▸ **Work to complete**: Write out again, exactly, the lines below starting at the one with "NoDup oks.*1 →" and ending at the one with "destruct Heq as".

Saved entries:
┄┄┄┄┄┄┄┄┄┄┄┄┄┄┄┄┄┄┄┄

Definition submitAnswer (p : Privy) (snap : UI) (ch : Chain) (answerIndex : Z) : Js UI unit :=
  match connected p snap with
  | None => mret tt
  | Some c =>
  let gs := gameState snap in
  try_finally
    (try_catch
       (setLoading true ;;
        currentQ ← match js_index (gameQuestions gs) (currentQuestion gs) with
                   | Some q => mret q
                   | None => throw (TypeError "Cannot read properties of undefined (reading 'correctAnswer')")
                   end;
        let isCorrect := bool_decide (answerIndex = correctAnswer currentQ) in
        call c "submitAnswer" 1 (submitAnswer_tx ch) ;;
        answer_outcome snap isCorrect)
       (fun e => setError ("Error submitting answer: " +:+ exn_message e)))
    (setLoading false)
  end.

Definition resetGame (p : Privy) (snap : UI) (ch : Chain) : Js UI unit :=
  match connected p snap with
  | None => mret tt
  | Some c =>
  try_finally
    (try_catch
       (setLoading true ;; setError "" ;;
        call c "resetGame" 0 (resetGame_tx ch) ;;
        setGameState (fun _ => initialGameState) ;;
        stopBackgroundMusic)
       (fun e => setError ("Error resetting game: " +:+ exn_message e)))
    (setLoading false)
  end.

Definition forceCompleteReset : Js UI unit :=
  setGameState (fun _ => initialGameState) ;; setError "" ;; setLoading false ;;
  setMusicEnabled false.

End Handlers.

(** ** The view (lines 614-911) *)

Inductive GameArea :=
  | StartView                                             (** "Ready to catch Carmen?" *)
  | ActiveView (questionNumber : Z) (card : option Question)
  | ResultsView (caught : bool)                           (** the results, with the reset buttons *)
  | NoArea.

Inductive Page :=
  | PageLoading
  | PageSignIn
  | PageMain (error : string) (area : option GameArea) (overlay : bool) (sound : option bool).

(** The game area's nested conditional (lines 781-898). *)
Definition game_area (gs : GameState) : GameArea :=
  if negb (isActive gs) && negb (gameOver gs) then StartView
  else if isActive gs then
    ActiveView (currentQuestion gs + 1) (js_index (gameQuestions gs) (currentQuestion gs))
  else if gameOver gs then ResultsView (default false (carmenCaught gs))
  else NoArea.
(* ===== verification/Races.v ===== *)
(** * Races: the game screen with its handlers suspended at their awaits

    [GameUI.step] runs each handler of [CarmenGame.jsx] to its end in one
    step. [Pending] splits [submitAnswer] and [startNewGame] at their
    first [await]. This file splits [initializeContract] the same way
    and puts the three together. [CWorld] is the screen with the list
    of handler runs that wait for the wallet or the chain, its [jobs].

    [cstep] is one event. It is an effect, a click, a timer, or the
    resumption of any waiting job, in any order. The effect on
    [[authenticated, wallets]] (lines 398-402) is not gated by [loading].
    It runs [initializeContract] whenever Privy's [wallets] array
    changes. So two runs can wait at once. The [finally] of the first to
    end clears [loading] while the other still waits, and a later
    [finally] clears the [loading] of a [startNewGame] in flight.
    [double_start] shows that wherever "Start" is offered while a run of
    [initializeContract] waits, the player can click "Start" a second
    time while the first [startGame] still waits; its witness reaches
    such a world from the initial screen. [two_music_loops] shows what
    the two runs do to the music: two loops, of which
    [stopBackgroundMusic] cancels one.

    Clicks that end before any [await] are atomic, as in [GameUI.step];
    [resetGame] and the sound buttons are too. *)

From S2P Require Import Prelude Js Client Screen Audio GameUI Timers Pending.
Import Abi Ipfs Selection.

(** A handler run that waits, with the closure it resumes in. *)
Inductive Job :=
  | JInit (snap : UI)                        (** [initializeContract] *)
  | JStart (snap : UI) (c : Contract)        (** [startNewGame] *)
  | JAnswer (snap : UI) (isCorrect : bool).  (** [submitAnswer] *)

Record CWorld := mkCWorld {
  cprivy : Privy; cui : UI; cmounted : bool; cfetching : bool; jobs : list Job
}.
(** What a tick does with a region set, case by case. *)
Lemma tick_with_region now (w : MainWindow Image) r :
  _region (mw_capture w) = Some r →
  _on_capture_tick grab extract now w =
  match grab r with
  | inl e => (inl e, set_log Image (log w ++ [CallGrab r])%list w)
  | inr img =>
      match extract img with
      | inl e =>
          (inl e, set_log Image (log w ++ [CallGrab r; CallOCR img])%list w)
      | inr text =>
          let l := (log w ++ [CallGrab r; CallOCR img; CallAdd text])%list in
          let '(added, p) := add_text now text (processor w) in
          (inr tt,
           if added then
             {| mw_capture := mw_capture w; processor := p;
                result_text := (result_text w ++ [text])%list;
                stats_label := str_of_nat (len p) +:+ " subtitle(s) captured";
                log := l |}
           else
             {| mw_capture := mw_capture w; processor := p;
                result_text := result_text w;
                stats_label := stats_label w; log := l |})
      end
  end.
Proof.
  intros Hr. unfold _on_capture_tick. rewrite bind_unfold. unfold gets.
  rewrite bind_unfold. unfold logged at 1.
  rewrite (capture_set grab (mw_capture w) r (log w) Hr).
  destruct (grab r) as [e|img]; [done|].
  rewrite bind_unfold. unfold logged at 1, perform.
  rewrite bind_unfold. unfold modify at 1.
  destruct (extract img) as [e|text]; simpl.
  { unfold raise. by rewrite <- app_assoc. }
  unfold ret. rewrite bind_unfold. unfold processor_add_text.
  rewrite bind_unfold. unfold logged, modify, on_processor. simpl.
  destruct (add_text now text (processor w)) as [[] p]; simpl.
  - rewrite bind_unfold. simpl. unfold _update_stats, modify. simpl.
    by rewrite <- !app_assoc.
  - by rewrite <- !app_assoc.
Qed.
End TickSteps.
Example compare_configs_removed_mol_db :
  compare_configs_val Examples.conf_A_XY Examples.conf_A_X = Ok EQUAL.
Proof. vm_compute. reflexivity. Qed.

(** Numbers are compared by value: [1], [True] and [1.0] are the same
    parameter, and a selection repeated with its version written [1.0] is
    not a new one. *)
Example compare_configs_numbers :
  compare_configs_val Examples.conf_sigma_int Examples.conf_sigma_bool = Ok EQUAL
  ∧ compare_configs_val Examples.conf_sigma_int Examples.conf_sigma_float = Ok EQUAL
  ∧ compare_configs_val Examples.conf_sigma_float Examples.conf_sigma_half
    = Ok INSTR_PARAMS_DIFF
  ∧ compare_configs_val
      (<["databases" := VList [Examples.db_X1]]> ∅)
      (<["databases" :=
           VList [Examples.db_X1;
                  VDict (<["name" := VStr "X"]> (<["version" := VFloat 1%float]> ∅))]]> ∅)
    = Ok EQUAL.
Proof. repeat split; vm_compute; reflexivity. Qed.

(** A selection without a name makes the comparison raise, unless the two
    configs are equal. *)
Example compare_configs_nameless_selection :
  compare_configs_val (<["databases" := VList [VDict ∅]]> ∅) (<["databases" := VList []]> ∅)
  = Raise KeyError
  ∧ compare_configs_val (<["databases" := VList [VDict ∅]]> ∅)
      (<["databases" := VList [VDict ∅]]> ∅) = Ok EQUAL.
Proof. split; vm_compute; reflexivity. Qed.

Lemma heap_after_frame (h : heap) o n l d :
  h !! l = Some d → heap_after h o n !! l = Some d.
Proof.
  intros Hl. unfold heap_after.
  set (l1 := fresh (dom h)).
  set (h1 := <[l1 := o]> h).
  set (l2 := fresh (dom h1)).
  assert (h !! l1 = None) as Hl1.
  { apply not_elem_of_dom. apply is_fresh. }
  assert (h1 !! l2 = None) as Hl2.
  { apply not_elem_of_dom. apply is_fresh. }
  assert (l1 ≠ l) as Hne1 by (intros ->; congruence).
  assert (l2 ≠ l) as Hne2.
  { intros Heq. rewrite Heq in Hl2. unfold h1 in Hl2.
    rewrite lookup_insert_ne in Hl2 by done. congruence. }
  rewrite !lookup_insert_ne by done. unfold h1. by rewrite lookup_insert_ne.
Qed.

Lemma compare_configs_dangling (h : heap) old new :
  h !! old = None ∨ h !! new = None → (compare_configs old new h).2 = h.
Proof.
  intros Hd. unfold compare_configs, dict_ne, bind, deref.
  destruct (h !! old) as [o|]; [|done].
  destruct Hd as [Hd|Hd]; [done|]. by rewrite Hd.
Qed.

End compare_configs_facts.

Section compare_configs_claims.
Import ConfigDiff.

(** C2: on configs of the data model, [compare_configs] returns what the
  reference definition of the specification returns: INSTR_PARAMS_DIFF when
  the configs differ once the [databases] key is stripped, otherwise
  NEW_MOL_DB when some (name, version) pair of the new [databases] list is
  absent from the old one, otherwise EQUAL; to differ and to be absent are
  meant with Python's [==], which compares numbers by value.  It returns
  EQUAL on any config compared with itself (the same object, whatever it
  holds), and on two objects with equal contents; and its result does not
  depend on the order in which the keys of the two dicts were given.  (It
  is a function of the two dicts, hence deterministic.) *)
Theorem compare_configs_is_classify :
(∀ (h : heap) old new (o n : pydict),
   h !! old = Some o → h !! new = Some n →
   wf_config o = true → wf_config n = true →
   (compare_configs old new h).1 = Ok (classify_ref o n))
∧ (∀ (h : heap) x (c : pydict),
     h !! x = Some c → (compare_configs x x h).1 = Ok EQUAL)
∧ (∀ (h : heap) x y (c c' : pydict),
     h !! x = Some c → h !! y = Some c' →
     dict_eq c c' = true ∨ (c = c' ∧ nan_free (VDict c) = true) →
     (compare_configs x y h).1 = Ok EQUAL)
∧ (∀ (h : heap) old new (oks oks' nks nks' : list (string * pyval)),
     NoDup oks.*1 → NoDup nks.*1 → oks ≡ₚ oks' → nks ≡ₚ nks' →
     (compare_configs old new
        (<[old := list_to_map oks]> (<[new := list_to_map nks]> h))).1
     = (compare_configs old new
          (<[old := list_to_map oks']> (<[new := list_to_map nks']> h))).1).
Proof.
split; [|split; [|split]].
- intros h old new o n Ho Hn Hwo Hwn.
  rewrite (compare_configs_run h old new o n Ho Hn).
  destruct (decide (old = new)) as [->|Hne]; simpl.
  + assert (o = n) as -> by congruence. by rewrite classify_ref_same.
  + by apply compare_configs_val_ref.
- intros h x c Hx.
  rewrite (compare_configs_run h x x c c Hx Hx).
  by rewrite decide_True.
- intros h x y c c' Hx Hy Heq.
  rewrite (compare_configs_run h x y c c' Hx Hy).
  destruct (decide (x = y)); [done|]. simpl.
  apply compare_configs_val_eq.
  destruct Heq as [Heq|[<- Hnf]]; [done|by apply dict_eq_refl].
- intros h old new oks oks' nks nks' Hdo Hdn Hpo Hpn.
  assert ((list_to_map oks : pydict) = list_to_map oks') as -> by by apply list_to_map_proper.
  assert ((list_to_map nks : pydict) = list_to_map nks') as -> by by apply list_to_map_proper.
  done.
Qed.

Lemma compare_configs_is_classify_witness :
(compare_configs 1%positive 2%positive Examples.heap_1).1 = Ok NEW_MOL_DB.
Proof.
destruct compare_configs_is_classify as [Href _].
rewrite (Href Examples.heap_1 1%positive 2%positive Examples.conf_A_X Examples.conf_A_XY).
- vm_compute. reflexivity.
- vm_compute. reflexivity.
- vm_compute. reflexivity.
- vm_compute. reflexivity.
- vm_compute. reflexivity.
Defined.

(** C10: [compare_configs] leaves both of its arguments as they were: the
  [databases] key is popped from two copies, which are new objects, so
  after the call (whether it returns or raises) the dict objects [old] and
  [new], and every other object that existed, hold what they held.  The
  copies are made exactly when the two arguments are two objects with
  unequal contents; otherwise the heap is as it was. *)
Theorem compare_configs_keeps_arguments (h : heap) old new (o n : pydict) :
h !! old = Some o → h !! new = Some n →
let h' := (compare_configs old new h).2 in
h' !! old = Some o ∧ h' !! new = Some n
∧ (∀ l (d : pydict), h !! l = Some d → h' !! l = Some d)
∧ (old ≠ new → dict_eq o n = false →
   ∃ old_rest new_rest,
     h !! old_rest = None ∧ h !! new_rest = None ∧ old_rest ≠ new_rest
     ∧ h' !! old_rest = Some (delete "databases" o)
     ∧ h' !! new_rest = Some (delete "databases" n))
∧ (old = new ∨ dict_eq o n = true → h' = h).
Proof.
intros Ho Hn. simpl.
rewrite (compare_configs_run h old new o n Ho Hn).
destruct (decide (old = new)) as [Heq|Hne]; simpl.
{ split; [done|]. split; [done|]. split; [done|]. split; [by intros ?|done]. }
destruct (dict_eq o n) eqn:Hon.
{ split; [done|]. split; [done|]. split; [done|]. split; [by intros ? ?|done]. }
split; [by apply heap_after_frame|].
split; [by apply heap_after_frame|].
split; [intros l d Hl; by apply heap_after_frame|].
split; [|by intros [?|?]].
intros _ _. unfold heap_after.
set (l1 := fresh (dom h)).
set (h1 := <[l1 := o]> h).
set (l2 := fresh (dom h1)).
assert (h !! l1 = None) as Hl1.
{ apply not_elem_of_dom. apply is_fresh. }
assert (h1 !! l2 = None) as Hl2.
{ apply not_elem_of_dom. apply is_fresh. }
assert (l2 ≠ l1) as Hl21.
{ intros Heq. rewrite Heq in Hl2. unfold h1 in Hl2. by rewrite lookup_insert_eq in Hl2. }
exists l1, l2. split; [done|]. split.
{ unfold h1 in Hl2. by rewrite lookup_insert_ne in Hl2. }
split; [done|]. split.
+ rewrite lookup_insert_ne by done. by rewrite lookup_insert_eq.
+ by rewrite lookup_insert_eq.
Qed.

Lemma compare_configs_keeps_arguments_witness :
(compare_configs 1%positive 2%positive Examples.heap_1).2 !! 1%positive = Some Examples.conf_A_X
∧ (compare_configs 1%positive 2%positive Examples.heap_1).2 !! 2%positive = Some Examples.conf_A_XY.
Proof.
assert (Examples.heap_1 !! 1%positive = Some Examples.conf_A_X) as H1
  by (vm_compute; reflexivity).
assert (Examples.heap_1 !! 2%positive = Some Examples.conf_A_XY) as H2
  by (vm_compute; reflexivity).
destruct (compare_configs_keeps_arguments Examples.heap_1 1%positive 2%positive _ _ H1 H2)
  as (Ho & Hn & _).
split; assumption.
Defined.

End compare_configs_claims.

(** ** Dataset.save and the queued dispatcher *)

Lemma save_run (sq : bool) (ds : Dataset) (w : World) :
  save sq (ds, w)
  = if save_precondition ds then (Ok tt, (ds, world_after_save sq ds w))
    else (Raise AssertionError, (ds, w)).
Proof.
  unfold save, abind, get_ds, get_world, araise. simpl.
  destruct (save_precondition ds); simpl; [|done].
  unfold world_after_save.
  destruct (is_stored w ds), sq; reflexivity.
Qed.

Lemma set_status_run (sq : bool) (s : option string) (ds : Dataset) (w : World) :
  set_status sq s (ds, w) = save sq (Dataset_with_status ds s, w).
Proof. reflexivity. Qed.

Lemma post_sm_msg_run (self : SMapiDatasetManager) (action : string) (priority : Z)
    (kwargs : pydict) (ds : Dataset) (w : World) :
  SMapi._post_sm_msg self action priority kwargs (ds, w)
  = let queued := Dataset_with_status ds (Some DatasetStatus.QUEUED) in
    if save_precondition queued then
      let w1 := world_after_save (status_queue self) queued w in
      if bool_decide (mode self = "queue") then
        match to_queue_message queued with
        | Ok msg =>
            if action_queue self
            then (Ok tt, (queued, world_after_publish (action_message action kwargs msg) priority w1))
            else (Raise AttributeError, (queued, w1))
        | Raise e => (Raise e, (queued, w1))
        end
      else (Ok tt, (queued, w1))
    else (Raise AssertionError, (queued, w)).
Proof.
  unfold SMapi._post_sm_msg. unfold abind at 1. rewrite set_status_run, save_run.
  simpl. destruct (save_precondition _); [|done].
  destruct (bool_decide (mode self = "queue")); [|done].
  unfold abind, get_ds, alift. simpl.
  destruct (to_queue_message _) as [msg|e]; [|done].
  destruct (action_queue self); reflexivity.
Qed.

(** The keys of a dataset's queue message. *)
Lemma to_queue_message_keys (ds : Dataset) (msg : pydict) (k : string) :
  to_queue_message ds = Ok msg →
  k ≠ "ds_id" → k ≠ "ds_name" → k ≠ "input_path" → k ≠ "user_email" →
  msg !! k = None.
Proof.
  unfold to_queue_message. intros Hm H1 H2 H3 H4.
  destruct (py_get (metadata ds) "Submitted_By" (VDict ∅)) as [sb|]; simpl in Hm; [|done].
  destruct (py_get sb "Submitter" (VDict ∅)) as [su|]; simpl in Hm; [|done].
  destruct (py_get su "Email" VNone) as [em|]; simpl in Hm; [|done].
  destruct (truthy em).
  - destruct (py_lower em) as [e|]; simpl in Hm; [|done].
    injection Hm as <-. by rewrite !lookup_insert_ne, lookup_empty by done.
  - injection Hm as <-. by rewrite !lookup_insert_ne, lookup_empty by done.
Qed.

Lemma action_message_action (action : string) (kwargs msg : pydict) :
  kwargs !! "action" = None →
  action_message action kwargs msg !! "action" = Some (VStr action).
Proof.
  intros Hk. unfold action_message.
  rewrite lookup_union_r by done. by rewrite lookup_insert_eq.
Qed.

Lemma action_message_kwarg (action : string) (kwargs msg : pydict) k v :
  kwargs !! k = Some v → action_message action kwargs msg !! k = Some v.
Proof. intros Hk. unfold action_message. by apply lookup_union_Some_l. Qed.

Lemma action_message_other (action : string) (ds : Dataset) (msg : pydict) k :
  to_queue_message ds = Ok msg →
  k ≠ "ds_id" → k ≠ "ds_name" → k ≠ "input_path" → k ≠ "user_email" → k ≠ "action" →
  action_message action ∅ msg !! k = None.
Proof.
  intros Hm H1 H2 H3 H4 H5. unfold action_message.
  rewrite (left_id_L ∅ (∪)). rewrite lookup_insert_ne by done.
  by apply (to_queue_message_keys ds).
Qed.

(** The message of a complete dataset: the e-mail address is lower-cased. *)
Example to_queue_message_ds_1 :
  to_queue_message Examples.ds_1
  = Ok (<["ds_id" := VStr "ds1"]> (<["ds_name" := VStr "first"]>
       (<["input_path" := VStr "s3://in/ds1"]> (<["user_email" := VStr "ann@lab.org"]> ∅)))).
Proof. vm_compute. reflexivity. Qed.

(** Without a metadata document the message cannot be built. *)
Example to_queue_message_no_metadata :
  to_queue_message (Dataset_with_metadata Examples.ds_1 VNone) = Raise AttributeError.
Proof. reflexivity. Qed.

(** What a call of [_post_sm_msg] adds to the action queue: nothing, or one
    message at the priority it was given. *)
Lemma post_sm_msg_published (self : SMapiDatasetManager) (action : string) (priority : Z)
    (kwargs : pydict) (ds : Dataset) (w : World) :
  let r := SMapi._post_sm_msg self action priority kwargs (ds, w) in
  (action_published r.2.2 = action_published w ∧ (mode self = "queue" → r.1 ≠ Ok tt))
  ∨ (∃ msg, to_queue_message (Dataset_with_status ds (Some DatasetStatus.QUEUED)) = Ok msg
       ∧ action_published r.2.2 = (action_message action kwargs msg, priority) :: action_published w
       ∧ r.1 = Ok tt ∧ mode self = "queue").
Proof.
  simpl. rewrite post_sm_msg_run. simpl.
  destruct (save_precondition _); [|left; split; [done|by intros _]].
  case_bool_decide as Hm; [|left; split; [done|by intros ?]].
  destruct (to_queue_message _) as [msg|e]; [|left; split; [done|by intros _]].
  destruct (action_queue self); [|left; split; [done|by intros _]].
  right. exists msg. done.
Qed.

┄┄┄┄┄┄┄┄┄┄┄┄┄┄┄┄┄┄┄┄

▸ **Result of the task**:
     NoDup oks.*1 → NoDup nks.*1 → oks ≡ₚ oks' → nks ≡ₚ nks' →
     (compare_configs old new
        (<[old := list_to_map oks]> (<[new := list_to_map nks]> h))).1
     = (compare_configs old new
          (<[old := list_to_map oks']> (<[new := list_to_map nks']> h))).1).
Proof.
split; [|split; [|split]].
- intros h old new o n Ho Hn Hwo Hwn.
  rewrite (compare_configs_run h old new o n Ho Hn).
  destruct (decide (old = new)) as [->|Hne]; simpl.
  + assert (o = n) as -> by congruence. by rewrite classify_ref_same.
  + by apply compare_configs_val_ref.
- intros h x c Hx.
  rewrite (compare_configs_run h x x c c Hx Hx).
  by rewrite decide_True.
- intros h x y c c' Hx Hy Heq.
  rewrite (compare_configs_run h x y c c' Hx Hy).
  destruct (decide (x = y)); [done|]. simpl.
  apply compare_configs_val_eq.
  destruct Heq as [Heq|[<- Hnf]]; [done|by apply dict_eq_refl].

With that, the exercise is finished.